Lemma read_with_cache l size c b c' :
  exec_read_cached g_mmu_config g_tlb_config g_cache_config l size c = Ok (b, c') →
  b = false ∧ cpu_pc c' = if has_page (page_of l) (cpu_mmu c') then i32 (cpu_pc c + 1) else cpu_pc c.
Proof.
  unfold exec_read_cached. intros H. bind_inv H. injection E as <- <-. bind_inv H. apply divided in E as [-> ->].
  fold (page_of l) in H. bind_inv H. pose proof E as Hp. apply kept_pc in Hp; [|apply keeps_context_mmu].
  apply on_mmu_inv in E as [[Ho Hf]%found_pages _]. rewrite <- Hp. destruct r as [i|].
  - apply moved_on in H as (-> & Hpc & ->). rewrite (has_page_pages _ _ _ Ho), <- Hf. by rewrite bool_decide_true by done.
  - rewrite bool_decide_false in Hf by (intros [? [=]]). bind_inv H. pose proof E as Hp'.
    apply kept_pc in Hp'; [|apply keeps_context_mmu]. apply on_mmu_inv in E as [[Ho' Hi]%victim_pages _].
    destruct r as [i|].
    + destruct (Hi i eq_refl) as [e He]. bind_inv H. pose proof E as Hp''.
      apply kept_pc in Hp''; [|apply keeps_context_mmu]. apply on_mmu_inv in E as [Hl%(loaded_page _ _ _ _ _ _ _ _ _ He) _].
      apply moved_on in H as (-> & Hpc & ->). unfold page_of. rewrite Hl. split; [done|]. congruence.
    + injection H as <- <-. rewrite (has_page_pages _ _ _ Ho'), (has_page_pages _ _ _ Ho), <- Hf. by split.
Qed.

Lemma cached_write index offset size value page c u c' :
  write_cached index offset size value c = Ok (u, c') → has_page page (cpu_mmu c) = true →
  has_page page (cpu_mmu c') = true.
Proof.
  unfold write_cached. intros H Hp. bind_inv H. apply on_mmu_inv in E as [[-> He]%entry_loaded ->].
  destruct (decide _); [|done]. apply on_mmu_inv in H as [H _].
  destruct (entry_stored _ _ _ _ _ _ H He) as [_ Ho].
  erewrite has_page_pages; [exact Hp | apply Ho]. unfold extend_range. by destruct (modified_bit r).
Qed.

━━━━━━━━━━━━━━━━━━━━

▸ **Description of the task**
Your answer should consist only of the lines from the one with "unfold exec_read_cached. intros" through the end of the data above, reproduced exactly.

▸ **Your response**
  unfold exec_read_cached. intros H. bind_inv H. injection E as <- <-. bind_inv H. apply divided in E as [-> ->].
  fold (page_of l) in H. bind_inv H. pose proof E as Hp. apply kept_pc in Hp; [|apply keeps_context_mmu].
  apply on_mmu_inv in E as [[Ho Hf]%found_pages _]. rewrite <- Hp. destruct r as [i|].
  - apply moved_on in H as (-> & Hpc & ->). rewrite (has_page_pages _ _ _ Ho), <- Hf. by rewrite bool_decide_true by done.
  - rewrite bool_decide_false in Hf by (intros [? [=]]). bind_inv H. pose proof E as Hp'.
    apply kept_pc in Hp'; [|apply keeps_context_mmu]. apply on_mmu_inv in E as [[Ho' Hi]%victim_pages _].
    destruct r as [i|].
    + destruct (Hi i eq_refl) as [e He]. bind_inv H. pose proof E as Hp''.
      apply kept_pc in Hp''; [|apply keeps_context_mmu]. apply on_mmu_inv in E as [Hl%(loaded_page _ _ _ _ _ _ _ _ _ He) _].
      apply moved_on in H as (-> & Hpc & ->). unfold page_of. rewrite Hl. split; [done|]. congruence.
    + injection H as <- <-. rewrite (has_page_pages _ _ _ Ho'), (has_page_pages _ _ _ Ho), <- Hf. by split.
Qed.

Lemma cached_write index offset size value page c u c' :
  write_cached index offset size value c = Ok (u, c') → has_page page (cpu_mmu c) = true →
  has_page page (cpu_mmu c') = true.
Proof.
  unfold write_cached. intros H Hp. bind_inv H. apply on_mmu_inv in E as [[-> He]%entry_loaded ->].
  destruct (decide _); [|done]. apply on_mmu_inv in H as [H _].
  destruct (entry_stored _ _ _ _ _ _ H He) as [_ Ho].
  erewrite has_page_pages; [exact Hp | apply Ho]. unfold extend_range. by destruct (modified_bit r).
Qed.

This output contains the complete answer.